Helen and Maja are enjoying an online church group (Image: NC )

Helen Spalding, 49, lives with her daughter and husband Phil in Salisbury, Wiltshire.

Maja, 22, was born with the rare genetic disorder Kleefstra Syndrome which causes an intellectual disability which requires a specialist education and round the clock support.

“I didn’t think twice about giving up work to care full-time for Maja when she was born as her needs are complex,” said Mrs Spalding.

“Looking back I realise what a huge decision it has turned out to be – I can’t return to full-time work whilst Maja lives at home.

“Caring can be demanding, it certainly requires all my attention! Maja needs constant supervision and support with most things.

“The hardest thing I’ve found over the years is getting a proper break and some time for myself.

“It’s been at least 18 months since we had overnight respite – when Maja stays at a residence to give me a break – and my husband Phil and I get the house to ourselves.”

The pandemic has provided extra challenges for mother and daughter.

Maja has not been back to college since she before Christmas so they are home schooling, with three Zoom sessions most days as well as homework and activity sheets.

Mrs Spalding said: “It’s been especially intense for both Maja and I during the COVID-19 pandemic.

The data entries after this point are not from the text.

(* ===== verification/Joining.v ===== *)
(** join.rs: the two ends of a join over a stream, and network.rs: the approval a
    member of the group builds for a joining device. *)

From S2P Require Import Prelude Bytes Utf8 Cursor Canonical Path Identity Records Roster Protocol.
From S2P Require Import Database State RosterStore Platform Installer Sync Join.

(** ** One end of a stream, with the state store *)

Record JoinEnd := mkEnd { je_db : Database; je_recv : Stream; je_send : Sink }.

Definition JIO (A : Type) : Type := JoinEnd -> result A JoinError * JoinEnd.

Definition jret {A} (a : A) : JIO A := fun s => (Ok a, s).
Definition jlift {A} (r : result A JoinError) : JIO A := fun s => (r, s).
Definition jbind {A B} (m : JIO A) (f : A -> JIO B) : JIO B :=
  fun s =>
    match m s with
    | (Ok a, s) => f a s
    | (Err e, s) => (Err e, s)
    end.
Definition jdb {A} (m : Db A) : JIO A :=
  fun s => let '(r, db) := m (je_db s) in (map_err JState r, mkEnd db (je_recv s) (je_send s)).

Declare Scope join_scope.
Delimit Scope join_scope with join.
Notation "x <~~ m ;; k" := (jbind m (fun x => k))
  (at level 100, m at next level, right associativity) : join_scope.
Open Scope join_scope.

Definition join_transport (e : ProtocolError) : JoinError :=
  match e with Timeout => JTimeout | _ => JTransport end.

Definition join_write (l : bytes) : JIO unit :=
  fun s =>
    match write_all l (je_send s) with
    | Ok sink => (Ok tt, mkEnd (je_db s) (je_recv s) sink)
    | Err e => (Err (join_transport e), s)
    end.
Fixpoint join_write_chunks (l : list bytes) : JIO unit :=
  match l with
  | [] => jret tt
  | chunk :: l => _ <~~ join_write chunk ;; join_write_chunks l
  end.

Definition join_read (n : Z) : JIO bytes :=
  fun s =>
    match read_exact n (je_recv s) with
    | Ok (l, recv) => (Ok l, mkEnd (je_db s) recv (je_send s))
    | Err e => (Err (join_transport e), s)
    end.
Fixpoint join_read_chunks (sizes : list Z) : JIO bytes :=
  match sizes with
  | [] => jret []
  | n :: sizes => chunk <~~ join_read n ;; rest <~~ join_read_chunks sizes ;; jret (chunk ++ rest)
  end.

(** [text] is what serde_json makes of the value. *)
Definition write_json (text : option bytes) (limit : Z) : JIO unit :=
  l <~~ jlift (ok_or text InvalidFrame) ;;
  if limit <? len l then jlift (Err FrameTooLarge)
  else
    length <~~ jlift (ok_or (u32_try_from (len l)) FrameTooLarge) ;;
    _ <~~ join_write (u32_be length) ;;
    join_write_chunks (chunks (Z.to_nat CHUNK) l).

Definition read_json {T} (parse : bytes -> option T) (limit : Z) : JIO T :=
  first <~~ join_read 1 ;;
  rest <~~ join_read 3 ;;
  let length := from_be (first ++ rest) in
  if limit <? length then jlift (Err FrameTooLarge)
  else
    l <~~ join_read_chunks (chunk_sizes length) ;;
    jlift (ok_or (parse l) InvalidFrame).

Definition expect_stream_end : JIO unit :=
  fun s =>
    match stream_bytes (je_recv s), stream_stop (je_recv s) with
    | [], Closed => (Ok tt, s)
    | [], Stalled => (Err JTimeout, s)
    | [], Reset => (Err JTransport, s)
    | _ :: _, _ => (Err InvalidFrame, s)
    end.

Section ends.
Context `{Crypto, Iroh, JoinCodec}.

(** ** The joining device *)

Fixpoint validate_hints_of (tip : RosterRevision) (local : EndpointId) (hints : list (bytes * bytes))
    : result (list (EndpointId * bytes)) JoinError :=
  match hints with
  | [] => Ok []
  | (endpoint, hint) :: hints =>
      let? endpoint := map_err (fun _ => InvalidAddress) (eid_from_str endpoint) in
      if bool_decide (rev_members tip !! endpoint = None) || bool_decide (endpoint = local) then Err InvalidAddress
      else
        let? _ := validate_endpoint_addr hint endpoint in
        let? validated_hints := validate_hints_of tip local hints in
        Ok ((endpoint, hint) :: validated_hints)
  end.

(** The checks of an approving response. *)
Definition check_approval (local inviter : EndpointId) (device_name : bytes) (response : JoinResponse)
    : result (list RosterRevision * list (EndpointId * bytes)) JoinError :=
  let? roster := decode_roster (jp_roster response) in
  let? tip := ok_or (last roster) JInvalidRoster in
  if bool_decide (rev_members tip !! local <> Some device_name) || bool_decide (rev_members tip !! inviter = None)
  then Err JInvalidRoster
  else
    let? validated_hints := validate_hints_of tip local (items (jp_peer_hints response)) in
    if negb (existsb (fun x => bool_decide (x.1 = inviter)) validated_hints) then Err InvalidAddress
    else Ok (roster, validated_hints).

(** [connected] and [opened] are what the transport reports: the identifier of
    the peer, and the opening of the stream; [finished] the end of sending. *)
Definition run_joiner_on_endpoint (local inviter : EndpointId) (local_addr : EndpointAddr)
    (connected : result EndpointId JoinError) (opened finished : result unit JoinError)
    (nonce : array 32) (device_name : bytes) : JIO EndpointId :=
  remote <~~ jlift connected ;;
  if bool_decide (remote <> inviter) then jlift (Err WrongInviter)
  else
    _ <~~ jlift opened ;;
    endpoint_addr_json <~~ jlift (ok_or (addr_to_json local_addr) InvalidAddress) ;;
    _ <~~ write_json (request_to_json (mkJoinRequest nonce device_name endpoint_addr_json)) JOIN_REQUEST_LIMIT ;;
    response <~~ read_json response_from_json JOIN_RESPONSE_LIMIT ;;
    if negb (jp_approved response) then
      _ <~~ expect_stream_end ;;
      jlift (Err JRejected)
    else
      checked <~~ jlift (check_approval local inviter device_name response) ;;
      let '(roster, validated_hints) := checked in
      _ <~~ jdb (install_or_resume_joined_state roster local device_name validated_hints) ;;
      _ <~~ write_json (ack_to_json (mkJoinAck true)) JOIN_REQUEST_LIMIT ;;
      _ <~~ jlift finished ;;
      _ <~~ expect_stream_end ;;
      jret inviter.

(** [run_joiner]: the device name is checked first; the ticket and the endpoint
    are iroh's.  Binding the endpoint is part of [connected], which nothing
    separates from it. *)
Definition run_joiner (local : EndpointId) (ticket : result EndpointId JoinError) (local_addr : EndpointAddr)
    (connected : result EndpointId JoinError) (opened finished : result unit JoinError)
    (nonce : array 32) (device_name : bytes) : JIO EndpointId :=
  _ <~~ jlift (validate_join_device_name device_name) ;;
  inviter <~~ jlift ticket ;;
  run_joiner_on_endpoint local inviter local_addr connected opened finished nonce device_name.

(** ** The inviting device *)

(** What [select!] yields while the decision is awaited. *)
Inductive Waited :=
  | WDecided (decision : JoinDecision)
  | WSenderGone
  | WElapsed
  | WClosed.

Definition response_of (decision : JoinDecision) : JoinResponse :=
  match decision with
  | DApproved roster peer_hints => mkJoinResponse true roster peer_hints
  | DRejected => mkJoinResponse false [] ∅
  end.

(** The acknowledgement of the joining device. *)
Definition read_ack : JIO unit :=
  ack <~~ read_json ack_from_json JOIN_REQUEST_LIMIT ;;
  if negb (ja_accepted ack) then jlift (Err InvalidFrame) else expect_stream_end.

(** The answer, from the decision on. *)
Definition answer_join (decision : JoinDecision) (finished : result unit JoinError) (remote_endpoint : EndpointId)
    : JIO EndpointId :=
  let response := response_of decision in
  _ <~~ write_json (response_to_json response) JOIN_RESPONSE_LIMIT ;;
  if negb (jp_approved response) then
    _ <~~ jlift finished ;;
    jlift (Err JRejected)
  else
    _ <~~ read_ack ;;
    _ <~~ jlift finished ;;
    jret remote_endpoint.

(** The end and the coordinator; [waited] and [meanwhile] say what the wait
    yields and what others made of the coordinator until then. *)
Definition run_inviter (remote_endpoint : EndpointId) (opened finished : result unit JoinError)
    (t1 t2 : Z) (fresh_id : bytes) (channel : nat) (waited : Waited) (meanwhile : JoinState -> JoinState)
    (s : JoinEnd) (coordinator : JoinState) : result EndpointId JoinError * JoinEnd * JoinState :=
  match (_ <~~ jlift opened ;; read_json request_from_json JOIN_REQUEST_LIMIT) s with
  | (Err e, s) => (Err e, s, coordinator)
  | (Ok request, s) =>
      match claim t1 t2 (jr_nonce request) remote_endpoint (jr_device_name request) (jr_endpoint_addr_json request)
              fresh_id channel coordinator with
      | (Err e, coordinator) => (Err e, s, coordinator)
      | (Ok (_, _, request_id), coordinator) =>
          let coordinator := meanwhile coordinator in
          match waited with
          | WSenderGone => (Err JoinerGone, s, coordinator)
          | WElapsed => (Err InvitationUnavailable, s, cancel request_id coordinator)
          | WClosed => (Err JoinerGone, s, cancel request_id coordinator)
          | WDecided decision =>
              let '(r, s) := answer_join decision finished remote_endpoint s in
              (r, s, coordinator)
          end
      end
  end.
End ends.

“Maja found it particularly tough at the beginning not being able to go to her college or participate in her usual activities – such as art club and youth theatre – and her mental health declined rapidly.

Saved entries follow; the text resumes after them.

(* ===== verification/ToyJoin.v ===== *)
(** A concrete [JoinCodec] for the examples: text is a countable encoding in
    bits, one to a byte. *)

From S2P Require Import Prelude Bytes Identity Database Protocol Sync Join.

Fixpoint bits_of (p : positive) : bytes :=
  match p with
  | xH => []
  | xO p => "0"%byte :: bits_of p
  | xI p => "1"%byte :: bits_of p
  end.
Fixpoint of_bits (l : bytes) : option positive :=
  match l with
  | [] => Some xH
  | b :: l =>
      p ← of_bits l;
      if bool_decide (b = "0"%byte) then Some (xO p) else if bool_decide (b = "1"%byte) then Some (xI p) else None
  end.

Lemma of_bits_of p : of_bits (bits_of p) = Some p.
Proof. induction p as [p IH|p IH|]; simpl; rewrite ?IH; done. Qed.

Definition text_of {A B} `{Countable B} (f : A -> B) (x : A) : bytes := bits_of (encode (f x)).
Definition of_text {A B} `{Countable B} (g : B -> A) (l : bytes) : option A := g <$> (of_bits l ≫= decode).

Lemma of_text_of {A B} `{Countable B} (f : A -> B) (g : B -> A) x : g (f x) = x -> of_text g (text_of f x) = Some x.
Proof. intros E. unfold of_text, text_of. rewrite of_bits_of. simpl. rewrite decode_encode. simpl. by rewrite E. Qed.

Definition request_tuple (r : JoinRequest) : bytes * bytes * bytes :=
  (arr (jr_nonce r), jr_device_name r, jr_endpoint_addr_json r).
Definition tuple_request (t : bytes * bytes * bytes) : JoinRequest :=
  mkJoinRequest (default (array_repeat 32 "000"%byte) (to_array 32 t.1.1)) t.1.2 t.2.
Definition response_tuple (r : JoinResponse) : bool * bytes * gmap bytes bytes :=
  (jp_approved r, jp_roster r, jp_peer_hints r).
Definition tuple_response (t : bool * bytes * gmap bytes bytes) : JoinResponse := mkJoinResponse t.1.1 t.1.2 t.2.

Definition toy_join : JoinCodec := {|
  base64_encode := fun l => l;
  base64_decode := Some;
  request_to_json := fun r => Some (text_of request_tuple r);
  request_from_json := of_text tuple_request;
  response_to_json := fun r => Some (text_of response_tuple r);
  response_from_json := of_text tuple_response;
  ack_to_json := fun a => Some (text_of ja_accepted a);
  ack_from_json := of_text mkJoinAck;
|}.

#[global] Instance toy_join_laws : @JoinCodecLaws toy_join.
Proof.
  split; simpl; try done.
  - intros [nonce name addr] l [= <-]. apply of_text_of. unfold request_tuple, tuple_request. simpl.
    by rewrite to_array_arr.
  - intros [approved roster hints] l [= <-]. by apply of_text_of.
  - intros [accepted] l [= <-]. by apply of_text_of.
Qed.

“Seeing her unhappy impacted on me too.

“We’ve gotten familiar with Zoom and other digital and online resources which have helped us to keep in touch with the people we know.

“We’re part of our church’s online group which Maja is enjoying more and more.

“As a carer, I find being connected with others is so important for my own health and wellbeing.

“I love my daughter to bits and conversation with her can be really fun. Other times it’s challenging and it can be a relief to connect with other adults.

“Being connected allows me to be ‘Helen’ and takes me out of my everyday caring routine. I definitely value my connections with other people a lot more since the pandemic started.”